Les politiques de gauche sont venus soutenir le mouvement. Marianne Maximi, députée de la première circonscription du Puy-de-Dôme est arrivée la première. Avec son écharpe tricolore sur l’épaule, elle prend la parole : “Je salue l’intersyndicale Sud et CGT, mais j’invite les autres syndicats à se joindre au mouvement ! Vous pouvez compter sur vos élus de gauche pour vous soutenir et faire remonter le mouvement à l’Assemblée Nationale. J’en toucherai mot au gouvernement ! »
Pierre Miquel, responsable PCF du Puy-de-Dôme, est aussi présent pour soutenir le mouvement. « Cette fermeture est la conséquence d’une doctrine libérale qui pourrit nos services publics ! »
André Chassaigne, député du Puy-de-Dôme, est arrivé plus tard dans le rassemblement, et tombe d’accord avec Pierre Miquel, dans un long discours articulé par les expressions chauvines “Excusez-moi du terme, mais là ils ont la queue du renard dans la gueule !” Il dénonce les politiques du gouvernement qui détruisent nos services publics pour les rendre rentables. “Quand j’étais édile, je voyais les fact.eurs.rices trier le courrier à la mairie, ils connaissaient les usagers… Désormais, ce ne sont plus des usagers, mais des clients ! On ne cherche que la rentabilité et aujourd’hui, nos services publics n’en sont plus !« . Son discours passionné a fait réagir la foule et l’homme politique est resté un long moment parmi les travailleurs.
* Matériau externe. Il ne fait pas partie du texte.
(** [unlock_next_module]: the state and the returned module id. *)
Definition unlock_next_module (d : db) (user_id : Z) (current_module_id : string)
  : db * option string :=
  match get_next_module_id current_module_id with
  | None => (d, None)
  | Some next_module_id =>
      if 0 <? count (λ r, bool_decide (up_user_id r = user_id)
                          && bool_decide (up_module_id r = next_module_id))
                (user_progress d)
      then (d, Some next_module_id)
      else (set_user_progress
              (user_progress d ++ [Progress user_id next_module_id 0]) d,
            Some next_module_id)
  end.

(** [get_activity_xp]. *)
Definition legacy_xp_rewards : gmap string Z :=
  list_to_map
    [ ("documentation", 50); ("animation", 25); ("lab", 75); ("quiz", 50);
      ("assessment", 50) ].

Definition get_activity_xp (activity_type : string) : Z :=
  default 25 (legacy_xp_rewards !! activity_type).

(** The legacy bookkeeping of [complete_learning_activity]: one row per
    (user, module, activity type) and the user's legacy XP.  The table is
    declared outside the sources; the values have passed the insert into
    [activity_completions] before. *)
Definition record_legacy (d : db) (user_id : Z) (module_id activity_type : string)
    (score : option Z) (time_spent : Z) : db :=
  if existsb (λ r, bool_decide (la_user_id r = user_id)
                   && bool_decide (la_module_id r = module_id)
                   && bool_decide (la_activity_type r = activity_type)
                   && la_completed r)
       (learning_activities d)
  then d
  else
    let xp_earned := get_activity_xp activity_type in
    set_users_xp (alter (λ xp, xp + xp_earned) user_id (users_xp d))
      (set_learning_activities
         (learning_activities d ++
            [LearningActivity user_id module_id activity_type true time_spent
               score xp_earned]) d).

(** [complete_learning_activity].  Every callee works on a connection of
    its own and commits there, whereas the legacy rows are written on this
    function's connection and committed only at its end: the completion
    check reads the state in which the new [activity_completions] row is
    present and the legacy row of this call is not.  An exception of
    [complete_activity] makes the function return [False], with nothing
    written but what [initialize_user] had committed; one in the module
    completion step is caught and the unlock is skipped. *)
Definition complete_learning_activity (d : db) (today : Z) (user_id : Z)
    (module_id activity_type : string) (score : option Z) (time_spent : Z)
  : db * bool :=
  match Gamification.complete_activity d today user_id module_id
          activity_type score time_spent with
  | None => (default d (Gamification.initialize_user d user_id), false)
  | Some (d1, gamification_result) =>
      let module_completed := is_module_completed d1 user_id module_id in
      let d2 :=
        if module_completed then
          match Gamification.complete_module d1 user_id module_id with
          | Some (d', completion_result) =>
              fst (unlock_next_module d' user_id module_id)
          | None => d1
          end
        else d1 in
      (record_legacy d2 user_id module_id activity_type score time_spent, true)
  end.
Un facteur voulant rester anonyme condamne lui aussi cette rentabilité « Depuis la privatisation en 2011, ils ne cherchent que l’argent, ne pensent plus aux usagers. Ce qui se joue ici, ce n’est pas uniquement l’affaire de la PIC, pas l’affaire de la Poste, c’est l’affaire de tous nos services publics en France.«
Envahir les locaux ?
Plus tard, les travailleurs se rassemblent devant l’entrée de la PIC. « Alors qu’est-ce qu’on fait ? On va voir la patronne ? C’est vraiment à nous d’aller la voir ? « Demande Christophe Tartière à ses camarades. « On envahit les locaux ! ! » Clame un homme dans la foule.
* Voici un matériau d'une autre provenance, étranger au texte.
(** The order check raises its error exactly when some element is not
    above its predecessor, as the comparison [<=] of the numbers has it. *)
Lemma checkOrder_from_adjacent rest : forall previous : T,
  checkOrder_from previous rest = Throw OrderError
  <-> exists i a b, (previous :: rest) !! i = Some a /\ (previous :: rest) !! (i + 1) = Some b
                    /\ (b <=? a)%num = true.
Proof.
  induction rest as [|v rest IH]; intros previous; cbn [checkOrder_from].
  - split; [done|]. intros (i & a & b & _ & Hb & _). by destruct i.
  - destruct (v <=? previous)%num eqn:Hle.
    + split; [|done]. intros _. by exists 0, previous, v.
    + rewrite IH. split.
      * intros (i & a & b & Ha & Hb & Hab). by exists (S i), a, b.
      * intros (i & a & b & Ha & Hb & Hab). destruct i as [|i].
        -- simpl in Ha, Hb. injection Ha as <-. injection Hb as <-. congruence.
        -- by exists i, a, b.
Qed.

Lemma checkOrder_adjacent (val : list T) :
  MathArrays_checkOrder val = Throw OrderError
  <-> exists i a b, val !! i = Some a /\ val !! (i + 1) = Some b /\ (b <=? a)%num = true.
Proof.
  destruct val as [|v0 rest]; [|apply checkOrder_from_adjacent].
  split; [done|]. by intros (i & a & b & Ha & _).
Qed.

Lemma checkOrder_ordered (val : list T) :
  (forall i a b, val !! i = Some a -> val !! (i + 1) = Some b -> (b <=? a)%num = false) ->
  MathArrays_checkOrder val = Ok tt.
Proof.
  intros Hall. destruct (checkOrder_outcome val) as [|Hthrow]; [done|].
  apply checkOrder_adjacent in Hthrow as (i & a & b & Ha & Hb & Hab).
  rewrite (Hall i a b Ha Hb) in Hab. done.
Qed.

(** An evaluator raises what its search raises, and nothing without it. *)
Lemma spline_query_throws_search (knots : list T) polynomials f q e :
  createPolynomialSplineFunction knots polynomials = Ok f ->
  f q = Throw e -> 2 <= length knots /\ Arrays_binarySearch knots q = Throw e.
Proof.
  unfold createPolynomialSplineFunction. cbv zeta.
  destruct (Nat.ltb_spec (length knots) 2) as [|Hlen]; [done|].
  destruct (negb _); [done|].
  destruct (MathArrays_checkOrder knots); cbn [mbind result_bind]; try done.
  intros [= <-].
  destruct (Arrays_binarySearch knots q); cbn [mbind result_bind]; try done.
  by intros [= <-].
Qed.

Lemma spline_tail_query_throws_search {S : Type} (loop : result (S * list (T -> T)))
    (knots : list T) f q e :
  ('(_, polynomials) ← loop; createPolynomialSplineFunction knots polynomials) = Ok f ->
  f q = Throw e -> 2 <= length knots /\ Arrays_binarySearch knots q = Throw e.
Proof.
  destruct loop as [[s polynomials]| |]; cbn [mbind result_bind]; try done.
  apply spline_query_throws_search.
Qed.

Lemma evaluator_throws_search (k : constructor) (x y : list T) f q e :
  construct k x y = Ok f -> f q = Throw e ->
  2 <= length x /\ Arrays_binarySearch x q = Throw e.
Proof.
  intros Hf. destruct k; cbn [construct] in Hf.
  - unfold createNearestNeighborInterpolator in Hf. cbv zeta in Hf.
    destruct (negb _); [done|].
    destruct (Nat.eqb_spec (length x) 0); [by injection Hf as <-|].
    destruct (Nat.eqb_spec (length x) 1); [by injection Hf as <-|].
    destruct (MathArrays_checkOrder x); cbn [mbind result_bind] in Hf; try done.
    injection Hf as <-.
    destruct (Arrays_binarySearch x q) as [i| |]; cbn [mbind result_bind]; try done.
    + repeat (match goal with |- context [if ?b then _ else _] => destruct b end); done.
    + intros [= <-]. split; [lia|done].
  - unfold createLinearInterpolator in Hf. cbv zeta in Hf.
    destruct (negb _); [done|]. destruct (_ <? _)%nat; [done|].
    destruct (MathArrays_checkOrder x); cbn [mbind result_bind] in Hf; try done.
    by eapply spline_tail_query_throws_search.
  - unfold createCubicSplineInterpolator in Hf.
    destruct (computeCubicPolyCoefficients x y) as [[[b c] d]| |];
      cbn [mbind result_bind] in Hf; try done.
    cbv zeta in Hf. by eapply spline_tail_query_throws_search.
  - unfold createAkimaSplineInterpolator in Hf. cbv zeta in Hf.
    destruct (negb _); [done|]. destruct (_ <? _)%nat; [done|].
    destruct (MathArrays_checkOrder x); cbn [mbind result_bind] in Hf; try done.
    unfold interpolateHermiteSorted in Hf. cbv zeta in Hf.
    destruct (_ || _); [done|]. destruct (_ <? _)%nat; [done|].
    by eapply spline_tail_query_throws_search.
Qed.

Lemma evaluator_throws_iff (k : constructor) (x y : list T) f q e :
  construct k x y = Ok f ->
  f q = Throw e <-> 2 <= length x /\ Arrays_binarySearch x q = Throw e.
Proof.
  intros Hf. split; [by apply (evaluator_throws_search k x y)|].
  intros [Hlen Hsearch]. by apply (evaluator_search_throws k x y).
Qed.

(** The two constructors underneath: what they raise, and when. *)
Lemma createPolynomialFunction_phase (c : list T) :
  (c = [] -> createPolynomialFunction c = Throw EmptyCoefficientsError)
  /\ (c <> [] -> exists p, createPolynomialFunction c = Ok p).
Proof.
  split; [by intros ->|]. intros Hc. unfold createPolynomialFunction. cbv zeta.
  destruct c; [done|]. cbn [length Nat.eqb]. by eexists.
Qed.

Lemma createPolynomialSplineFunction_phase (knots : list T) (polynomials : list (T -> T)) :
  (length knots < 2 ->
   createPolynomialSplineFunction knots polynomials = Throw InsufficientKnotsError)
  /\ (2 <= length knots -> length knots - 1 <> length polynomials ->
      createPolynomialSplineFunction knots polynomials = Throw DimensionMismatchError)
  /\ (2 <= length knots -> length knots - 1 = length polynomials ->
      MathArrays_checkOrder knots = Throw OrderError ->
      createPolynomialSplineFunction knots polynomials = Throw OrderError)
  /\ (2 <= length knots -> length knots - 1 = length polynomials ->
      MathArrays_checkOrder knots = Ok tt ->
      exists f, createPolynomialSplineFunction knots polynomials = Ok f
        /\ forall q e, f q = Throw e <-> Arrays_binarySearch knots q = Throw e).
Proof.
  unfold createPolynomialSplineFunction. cbv zeta.
  split; [|split; [|split]].
  - intros Hlen. by destruct (Nat.ltb_spec (length knots) 2); [|lia].
  - intros Hlen Hne. destruct (Nat.ltb_spec (length knots) 2); [lia|].
    apply Nat.eqb_neq in Hne. by rewrite Hne.
  - intros Hlen Heq Horder. destruct (Nat.ltb_spec (length knots) 2); [lia|].
    rewrite Heq, Nat.eqb_refl. cbn [negb]. by rewrite Horder.
  - intros Hlen Heq Horder. destruct (Nat.ltb_spec (length knots) 2); [lia|].
    rewrite Heq, Nat.eqb_refl. cbn [negb]. rewrite Horder. cbn [mbind result_bind].
    eexists. split; [reflexivity|]. intros q e. cbv beta.
    destruct (Arrays_binarySearch knots q); cbn [mbind result_bind]; [done| |done].
    split; by intros [= <-].
Qed.

End Phases.

(** C7.  The search raises InvalidValueError exactly when one of the
    elements it inspects is neither below, nor above, nor equal to the key
    (on the exact numbers: the element or the key is NaN), and raises no
    other error.

    The other errors come at construction, before an evaluator exists.
    Each of the four constructors raises DimensionMismatchError when the
    lengths differ; otherwise InsufficientPointsError below its least
    number of points; otherwise OrderError when some element of [x] is not
    above its predecessor; and otherwise returns an evaluator.  That
    evaluator raises an error at a query exactly when it has two knots or
    more and its search of [x] raises it, so it raises InvalidValueError
    and nothing else, and no constructor raises InvalidValueError.
    [createPolynomialFunction] raises EmptyCoefficientsError for the empty
    array, and returns a function otherwise;
    [createPolynomialSplineFunction] raises InsufficientKnotsError,
    DimensionMismatchError or OrderError, or returns an evaluator that
    raises what its search raises.

    On doubles, every evaluator made from two points or more raises
    InvalidValueError at the query NaN; the linear interpolator of
    [0,1],[0,1] answers 0.5 to 0.5 and raises it at NaN. *)
Theorem errors_by_phase :
  (forall (T : Type) (N : Number T) (a : list T) (key : T),
      (forall e, Arrays_binarySearch a key = Throw e -> e = InvalidValueError)
      /\ (Arrays_binarySearch a key = Throw InvalidValueError
          <-> exists mid, mid ∈ Arrays_probes a key
                          /\ incomparable (arefZ a mid) key = true))
  /\ (forall v key : xnum, incomparable v key = true <-> v = NaN \/ key = NaN)
  /\ (forall (T : Type) (N : Number T) (x y : list T),
        raisesAtConstructionOnly (createNearestNeighborInterpolator x y)
        /\ raisesAtConstructionOnly (createLinearInterpolator x y)
        /\ raisesAtConstructionOnly (createCubicSplineInterpolator x y)
        /\ raisesAtConstructionOnly (createAkimaSplineInterpolator x y))
  /\ (forall (T : Type) (N : Number T) (k : constructor) (x y : list T),
        (length x <> length y -> construct k x y = Throw DimensionMismatchError)
        /\ (length x = length y -> length x < minimumPoints k ->
            construct k x y = Throw InsufficientPointsError)
        /\ (length x = length y -> minimumPoints k <= length x ->
            (exists i a b, x !! i = Some a /\ x !! (i + 1) = Some b /\ (b <=? a)%num = true) ->
            construct k x y = Throw OrderError)
        /\ (length x = length y -> minimumPoints k <= length x ->
            (forall i a b, x !! i = Some a -> x !! (i + 1) = Some b -> (b <=? a)%num = false) ->
            exists f, construct k x y = Ok f
              /\ forall q e, f q = Throw e
                             <-> 2 <= length x /\ Arrays_binarySearch x q = Throw e))
  /\ (forall (T : Type) (N : Number T) (c : list T),
        (c = [] -> createPolynomialFunction c = Throw EmptyCoefficientsError)
        /\ (c <> [] -> exists p, createPolynomialFunction c = Ok p))
  /\ (forall (T : Type) (N : Number T) (knots : list T) (polynomials : list (T -> T)),
        (length knots < 2 ->
         createPolynomialSplineFunction knots polynomials = Throw InsufficientKnotsError)
        /\ (2 <= length knots -> length knots - 1 <> length polynomials ->
            createPolynomialSplineFunction knots polynomials = Throw DimensionMismatchError)
        /\ (2 <= length knots -> length knots - 1 = length polynomials ->
            MathArrays_checkOrder knots = Throw OrderError ->
            createPolynomialSplineFunction knots polynomials = Throw OrderError)
        /\ (2 <= length knots -> length knots - 1 = length polynomials ->
            MathArrays_checkOrder knots = Ok tt ->
            exists f, createPolynomialSplineFunction knots polynomials = Ok f
              /\ forall q e, f q = Throw e <-> Arrays_binarySearch knots q = Throw e))
  /\ (forall (k : constructor) (x y : list float) (f : float -> result float),
        construct k x y = Ok f -> 2 <= length x ->
        f PrimFloat.nan = Throw InvalidValueError)
  /\ (exists f, createLinearInterpolator [0; 1]%float [0; 1]%float = Ok f
                /\ f 0.5%float = Ok 0.5%float
                /\ f PrimFloat.nan = Throw InvalidValueError).
Proof.
  split; [|split; [|split; [|split; [|split; [|split; [|split]]]]]].
  - intros T N a key. apply binarySearch_loop_throws.
  - apply incomparable_xnum.
  - intros T N x y. split; [|split; [|split]].
    + apply createNearestNeighborInterpolator_raises.
    + apply createLinearInterpolator_raises.
    + apply createCubicSplineInterpolator_raises.
    + apply createAkimaSplineInterpolator_raises.
  - intros T N k x y. split; [|split; [|split]].
    + apply construct_mismatch.
    + apply construct_too_few.
    + intros Hlen Hmin Hbad. apply construct_disorder; [done..|].
      by apply checkOrder_adjacent.
    + intros Hlen Hmin Hgood.
      destruct (construct_accepts k x y Hlen Hmin (checkOrder_ordered x Hgood)) as [f Hf].
      exists f. split; [done|]. intros q e. by apply (evaluator_throws_iff k x y).
  - intros T N c. apply createPolynomialFunction_phase.
  - intros T N knots polynomials. apply createPolynomialSplineFunction_phase.
  - intros k x y f Hf Hlen. apply (evaluator_search_throws k x y); [done..|].
    apply Arrays_binarySearch_incomparable_key; [intros ->; simpl in Hlen; lia|].
    apply incomparable_float_nan.
  - eexists. split; [reflexivity|]. split; vm_compute; reflexivity.
Qed.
Mais ils sont arrêtés par un agent de sécurité et un huissier de justice. « Ils ont mis un huissier de justice qui va noter nos noms si on rentre dans les couloirs ! Voilà pourquoi on ne rentre pas ! « Explique Christophe Tartière à la foule, qui hue la direction. « Décembre 2025, on sera là ! Janvier 2026, on sera là ! » Clame alors la foule, déterminée à ne pas abandonner.
André Chassaigne lui, pose son autorité de député sur la table. Il exige de rencontrer la direction sur-le-champ. L’homme réussit son coup, et entre sous les applaudissements de la foule.